It’s not hard to understand why this speech appeals to folks. Much of what we teach our children and how we treat them hinges on overprotection. We work very hard to prevent bad things from happening to them. We do all we can to ensure their success. We treat them as if they are, well, special.

They may get the idea they are entitled to a life of ease without frustration. But the real world doesn’t work that way.

If you’ve ever struggled to earn a paycheck, overcome a hardship, or climb out of a dysfunction, you know life can be tough. The world is no respecter of persons when it comes to fairness. The sun rises and the rain falls on the righteous and the unrighteous, the special and the ordinary.

As an occasional helicopter parent, I agree with the gist of McCullough’s speech. But it troubles me for another reason.

I cringe because the speech’s implication is as dangerous as what it argues against.

“You see, if everyone is special, then no one is,” said McCullough. In order to be special, we must do something special. Our worth depends on our performance.

And if no one is special, then is every one replaceable? Disposable even? If only those who perform and do something special—if only those have worth—who’s to say what’s to become of the rest of us?

Our children, including the young adults graduating from Wellesley High School this year, are special to their families. Or at least they should be. They’re special to their country as our best natural resource. Or at least they should be.

Most assuredly, they’re special to God. So are you and I.

With God, your worth doesn’t depend on what you do or don’t do. He created you, so you have intrinsic value. He loves you, so you have worth. He died and rose to save your life, so your life is beyond price.

all hands on deck

all hands on deck

Maybe it’s semantics. I wish McCullough would have said, “You’re not entitled.” Of course that doesn’t sound nearly as provocative as, “You’re not special.”

And I suppose he’s right.

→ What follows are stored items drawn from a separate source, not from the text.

Lemma re_sub_unsafe_id s :
  Forall (fun c => unsafe_char c = false) s -> re_sub_unsafe s = s.
Proof.
  induction 1 as [|c s Hc _ IH]; [reflexivity|].
  cbn [re_sub_unsafe map]. rewrite Hc. f_equal. exact IH.
Qed.

Lemma strip_trimmed s : trimmed (strip s).
Proof. intros c. apply strip_ends. Qed.

Lemma lstrip_id s :
  (forall c, hd_error s = Some c -> is_space c = false) -> lstrip s = s.
Proof.
  destruct s as [|c s]; [reflexivity|]. intros H. cbn [lstrip].
  now rewrite (H c eq_refl).
Qed.

Lemma strip_id s : trimmed s -> strip s = s.
Proof.
  intros H. unfold strip. rewrite lstrip_id by (intros c Hc; apply H; now left).
  unfold rstrip. rewrite lstrip_id by (intros c Hc; apply H; now right).
  apply rev_involutive.
Qed.

Lemma or_else_nonempty (s d : pystr) : s <> [] -> or_else s d = s.
Proof. destruct s; [congruence | reflexivity]. Qed.

(** X1.  Whatever the label, the file name [sanitize_filename] gives
    holds none of the nine unsafe characters. *)
Theorem sanitize_filename_safe (name : pystr) :
  Forall (fun c => unsafe_char c = false) (sanitize_filename name).
Proof.
  unfold sanitize_filename, or_else, truthy.
  destruct (strip (re_sub_unsafe name)) as [|a r] eqn:E; cbn [is_empty negb].
  - repeat constructor.
  - rewrite <- E. apply strip_Forall, re_sub_unsafe_safe.
Qed.

(** A sanitized name is left alone by the replacement and by [strip]. *)
Lemma sanitize_filename_fixed name :
  sanitize_filename (sanitize_filename name) = sanitize_filename name.
Proof.
  destruct (strip (re_sub_unsafe name)) as [|a r] eqn:E.
  - assert (H : sanitize_filename name = lit "unknown").
    { unfold sanitize_filename. now rewrite E. }
    now rewrite H.
  - assert (H : sanitize_filename name = strip (re_sub_unsafe name)).
    { unfold sanitize_filename. now rewrite E. }
    rewrite H. unfold sanitize_filename.
    rewrite re_sub_unsafe_id by apply strip_Forall, re_sub_unsafe_safe.
    rewrite strip_id by apply strip_trimmed.
    apply or_else_nonempty. rewrite E. discriminate.
Qed.

(** X2.  Sanitizing a sanitized name changes nothing. *)
Theorem sanitize_filename_idempotent (name : pystr) :
  sanitize_filename (sanitize_filename name) = sanitize_filename name.
Proof. apply sanitize_filename_fixed. Qed.






(* ================================================================== *)
(** * More on [split_name] *)
(* ================================================================== *)

(** X3.  In the record [split_name] returns, each of the two surnames and
    the first name is empty or one whitespace token, and the second name
    is empty or tokens joined by single blanks.  The fields fill up in a
    fixed order: a record with a second name has a maternal surname, one
    with a maternal surname has a first name, one with a first name has a
    paternal surname. *)
Theorem split_name_fields (full_name : pystr) :
  exists parts,
    split_name full_name = Ok parts /\
    (apellido_paterno parts = [] \/ is_token (apellido_paterno parts)) /\
    (apellido_materno parts = [] \/ is_token (apellido_materno parts)) /\
    (primer_nombre parts = [] \/ is_token (primer_nombre parts)) /\
    (segundo_nombre parts = [] \/
     exists t ts, Forall is_token (t :: ts) /\
                  segundo_nombre parts = join (lit " ") (t :: ts)) /\
    (segundo_nombre parts = [] \/ apellido_materno parts <> []) /\
    (apellido_materno parts = [] \/ primer_nombre parts <> []) /\
    (primer_nombre parts = [] \/ apellido_paterno parts <> []).
Proof.
  eexists. split; [apply split_name_by_tokens|].
  pose proof (split_tokens full_name) as Htok.
  destruct (split full_name) as [|t1 [|t2 [|t3 [|t4 more]]]];
    inv_tokens Htok;
    cbn [apellido_paterno apellido_materno primer_nombre segundo_nombre];
    repeat match goal with H : is_token _ |- _ =>
             let Hne := fresh "Hne" in
             pose proof (proj1 H) as Hne; revert H
           end; intros; repeat split; auto.
  right. exists t4, more. split; [now constructor | reflexivity].
Qed.

(* ================================================================== *)
(** * More on [get_latest_html] *)
(* ================================================================== *)

Section FetcherOutcomes.

Variable resp_text : Response -> pystr.
Variable w : World.

(** The call after [k] failed attempts and an answer. *)
Lemma get_latest_html_answered url force st k resp :
  k <= RETRIES ->
  (forall j, j < k -> fails_at w st url j) ->
  net w (tid st) url (requests_made st + k) = Answered resp ->
  get_latest_html resp_text w url force st
  = (Ok (resp_text (set_encoding force resp)),
     advance st (k + 1) (retry_events url k ++ [EvGet url 30])).
Proof.
  intros Hk Hfail Hresp. unfold get_latest_html.
  replace (RETRIES + 1) with (k + S (RETRIES - k)) by lia.
  rewrite fetch_loop_retry by (assumption || lia).
  cbn [seq]. erewrite fetch_loop_answered by exact Hresp.
  now rewrite advance_advance.
Qed.

(** The call when every attempt fails. *)
Lemma get_latest_html_exhausted url force st msg :
  (forall j, j < RETRIES -> fails_at w st url j) ->
  net w (tid st) url (requests_made st + RETRIES) = Failed msg ->
  get_latest_html resp_text w url force st
  = (Raise (RuntimeError (lit "Failed to fetch " ++ url ++ lit ": " ++ msg)
              (RequestException msg)),
     advance st (RETRIES + 1) (retry_events url RETRIES ++ [EvGet url 30])).
Proof.
  intros Hfail Hmsg. unfold get_latest_html.
  rewrite fetch_loop_retry by (assumption || lia).
  cbn [seq Nat.add]. erewrite fetch_loop_exhausted by exact Hmsg.
  now rewrite advance_advance.
Qed.

(** After the call the response has an encoding. *)
Lemma set_encoding_some force resp :
  exists enc, encoding (set_encoding force resp) = Some enc.
Proof.
  unfold set_encoding. destruct force as [f|]; cbn [opt_truthy].
  - destruct (truthy f); cbn [encoding]; [now exists f|].
    destruct (encoding resp) as [enc|] eqn:E; [now exists enc|].
    cbn [encoding]. destruct (apparent_encoding resp) as [a|]; cbn [opt_truthy].
    + destruct (truthy a); eauto.
    + eauto.
  - destruct (encoding resp) as [enc|] eqn:E; [now exists enc|].
    cbn [encoding]. destruct (apparent_encoding resp) as [a|]; cbn [opt_truthy].
    + destruct (truthy a); eauto.
    + eauto.
Qed.

(** The two ways a call can end. *)
Lemma get_latest_html_cases (url : pystr) (force : option pystr)
  (st : Thread) :
  exists k,
    k <= RETRIES /\
    (forall j, j < k -> fails_at w st url j) /\
    ((exists resp enc,
         net w (tid st) url (requests_made st + k) = Answered resp /\
         encoding (set_encoding force resp) = Some enc /\
         content (set_encoding force resp) = content resp /\
         get_latest_html resp_text w url force st
         = (Ok (resp_text (set_encoding force resp)),
            advance st (k + 1) (retry_events url k ++ [EvGet url 30]))) \/
     (k = RETRIES /\
      exists msg,
        net w (tid st) url (requests_made st + k) = Failed msg /\
        get_latest_html resp_text w url force st
        = (Raise (RuntimeError
                    (lit "Failed to fetch " ++ url ++ lit ": " ++ msg)
                    (RequestException msg)),
           advance st (k + 1) (retry_events url k ++ [EvGet url 30])))).
Proof.
  assert (Hcontent : forall resp,
             content (set_encoding force resp) = content resp).
  { intros resp. unfold set_encoding.
    destruct (opt_truthy force); [reflexivity|].
    now destruct (encoding resp). }
  assert (Hans : forall k resp,
             k <= RETRIES ->
             (forall j, j < k -> fails_at w st url j) ->
             net w (tid st) url (requests_made st + k) = Answered resp ->
             exists k, k <= RETRIES /\
               (forall j, j < k -> fails_at w st url j) /\
               ((exists resp enc,
                    net w (tid st) url (requests_made st + k) = Answered resp /\
                    encoding (set_encoding force resp) = Some enc /\
                    content (set_encoding force resp) = content resp /\
                    get_latest_html resp_text w url force st
                    = (Ok (resp_text (set_encoding force resp)),
                       advance st (k + 1) (retry_events url k ++ [EvGet url 30]))) \/
                (k = RETRIES /\
                 exists msg,
                   net w (tid st) url (requests_made st + k) = Failed msg /\
                   get_latest_html resp_text w url force st
                   = (Raise (RuntimeError
                               (lit "Failed to fetch " ++ url ++ lit ": " ++ msg)
                               (RequestException msg)),
                      advance st (k + 1)
                        (retry_events url k ++ [EvGet url 30]))))).
  { intros k resp Hk Hfail Hresp. exists k. split; [exact Hk|].
    split; [exact Hfail|]. left.
    destruct (set_encoding_some force resp) as [enc Henc].
    exists resp, enc. repeat split; auto.
    now apply get_latest_html_answered. }
  destruct (net w (tid st) url (requests_made st + 0)) as [m0|r0] eqn:E0.
  2:{ apply (Hans 0 r0); [unfold RETRIES; lia | intros j Hj; lia | exact E0]. }
  destruct (net w (tid st) url (requests_made st + 1)) as [m1|r1] eqn:E1.
  2:{ apply (Hans 1 r1); [unfold RETRIES; lia | | exact E1].
      intros j Hj. assert (j = 0) as -> by lia. now exists m0. }
  assert (Hfail : forall j, j < 2 -> fails_at w st url j).
  { intros j Hj. destruct j as [|[|j]]; [now exists m0 | now exists m1 | lia]. }
  destruct (net w (tid st) url (requests_made st + 2)) as [m2|r2] eqn:E2.
  2:{ apply (Hans 2 r2); [unfold RETRIES; lia | exact Hfail | exact E2]. }
  exists 2. split; [unfold RETRIES; lia|]. split; [exact Hfail|].
  right. split; [reflexivity|]. exists m2. split; [exact E2|].
  now apply get_latest_html_exhausted.
Qed.
(** What the gate makes of a TCP connection from an IPv4 peer: the peer's
    address. *)
Lemma tcp4_client (conn : Conn) (t : net.TCPAddr) (a b c d : Z) :
  is_byte a -> is_byte b -> is_byte c -> is_byte d ->
  net.To4 (net.IP t) = [a; b; c; d] -> net.Zone t = EmptyString ->
  net.String_ (ConnRemoteAddr conn) = net.TCPAddr_String t ->
  client_of conn
  = Some (Addr_String (AddrFrom4 [a; b; c; d]), AddrFrom4 [a; b; c; d]).
Proof.
  intros Ha Hb Hc Hd H4 Hz Hs.
  destruct (v4_text_clean a b c d Ha Hb Hc Hd) as (H1 & H2 & H3).
  unfold client_of.
  rewrite Hs, (TCPAddr_String_v4 t a b c d) by assumption.
  rewrite Split_plain; try assumption; try (apply Itoa_clean; auto).
  now rewrite ParseAddr_String_v4.
Qed.

Local Open Scope string_scope.

Lemma digit_hexcolon (i : Z) : hexcolon (digit i) = true.
Proof.
  unfold digit. generalize (Z.to_nat i). intros n.
  do 16 (destruct n as [|n]; [reflexivity|]). reflexivity.
Qed.

Lemma all_hexcolon_app (p q : string) :
  all_hexcolon (p ++ q) = all_hexcolon p && all_hexcolon q.
Proof.
  induction p as [|x p IH]; rewrite ?sapp_cons, ?sapp_nil_l;
    cbn [all_hexcolon]; [reflexivity | now rewrite IH, andb_assoc].
Qed.

Lemma appendHex_hexcolon (ret : string) (x : Z) :
  all_hexcolon ret = true -> all_hexcolon (appendHex ret x) = true.
Proof.
  intros H. unfold appendHex.
  destruct (0x1000 <=? x)%Z, (0x100 <=? x)%Z, (0x10 <=? x)%Z;
    rewrite ?all_hexcolon_app; cbn [all_hexcolon];
    rewrite ?digit_hexcolon, H; reflexivity.
Qed.

Lemma appendHex_has (ret : string) (x : Z) (c : ascii) :
  net.has ret c = true -> net.has (appendHex ret x) c = true.
Proof.
  intros H. unfold appendHex.
  destruct (0x1000 <=? x)%Z, (0x100 <=? x)%Z, (0x10 <=? x)%Z;
    rewrite ?has_app, H; reflexivity.
Qed.

Lemma appendTo6_loop_S (a : Addr) (zs ze : Z) (n : nat) (i : Z)
    (ret : string) :
  appendTo6_loop a zs ze (S n) i ret
  = if (8 <=? i)%Z then ret
    else if (i =? zs)%Z then
      if (8 <=? ze)%Z then ret ++ "::"
      else appendTo6_loop a zs ze n (ze + 1) (appendHex (ret ++ "::") (v6u16 a ze))
    else
      appendTo6_loop a zs ze n (i + 1)
        (appendHex (if (0 <? i)%Z then ret ++ ":" else ret) (v6u16 a i)).
Proof. reflexivity. Qed.

Lemma appendTo6_loop_hexcolon (a : Addr) (zs ze : Z) :
  forall (n : nat) (i : Z) (ret : string),
    all_hexcolon ret = true ->
    all_hexcolon (appendTo6_loop a zs ze n i ret) = true.
Proof.
  induction n as [|n IH]; intros i ret H; [exact H|].
  rewrite appendTo6_loop_S.
  destruct (8 <=? i)%Z; [exact H|].
  destruct (i =? zs)%Z.
  - destruct (8 <=? ze)%Z.
    + rewrite all_hexcolon_app, H. reflexivity.
    + apply IH, appendHex_hexcolon. rewrite all_hexcolon_app, H. reflexivity.
  - apply IH, appendHex_hexcolon.
    destruct (0 <? i)%Z; [|exact H]. rewrite all_hexcolon_app, H. reflexivity.
Qed.

Lemma appendTo6_loop_has (a : Addr) (zs ze : Z) (c : ascii) :
  forall (n : nat) (i : Z) (ret : string),
    net.has ret c = true ->
    net.has (appendTo6_loop a zs ze n i ret) c = true.
Proof.
  induction n as [|n IH]; intros i ret H; [exact H|].
  rewrite appendTo6_loop_S.
  destruct (8 <=? i)%Z; [exact H|].
  destruct (i =? zs)%Z.
  - destruct (8 <=? ze)%Z.
    + rewrite has_app, H. reflexivity.
    + apply IH, appendHex_has. rewrite has_app, H. reflexivity.
  - apply IH, appendHex_has.
    destruct (0 <? i)%Z; [|exact H]. rewrite has_app, H. reflexivity.
Qed.

(** The groups of an IPv6 address are written with at least one colon. *)
Lemma appendTo6_loop_colon (a : Addr) (zs ze : Z) :
  net.has (appendTo6_loop a zs ze 8 0 "") ":" = true.
Proof.
  rewrite appendTo6_loop_S. change (8 <=? 0)%Z with false. cbv iota.
  destruct (0 =? zs)%Z.
  - destruct (8 <=? ze)%Z; [reflexivity|].
    apply appendTo6_loop_has, appendHex_has. reflexivity.
  - change (0 <? 0)%Z with false. cbv iota.
    rewrite appendTo6_loop_S.
    change (0 + 1)%Z with 1%Z. change (8 <=? 1)%Z with false. cbv iota.
    destruct (1 =? zs)%Z.
    + destruct (8 <=? ze)%Z.
      * rewrite has_app. apply orb_true_r.
      * apply appendTo6_loop_has, appendHex_has.
        rewrite has_app. apply orb_true_r.
    + change (0 <? 1)%Z with true. cbv iota.
      apply appendTo6_loop_has, appendHex_has.
      rewrite has_app. apply orb_true_r.
Qed.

Performance is our measure in this world’s economy.

Thank God it’s not our measure in His eyes.

God saved you by His grace when you believed. And you can’t take credit for this; it is a gift from God. Salvation is not a reward for the good things we have done, so none of us can boast about it. Ephesians 2:8-9 NLT

Stars by Switchfoot, the acoustic version because that’s how we roll.

What do you think? Are we special or not?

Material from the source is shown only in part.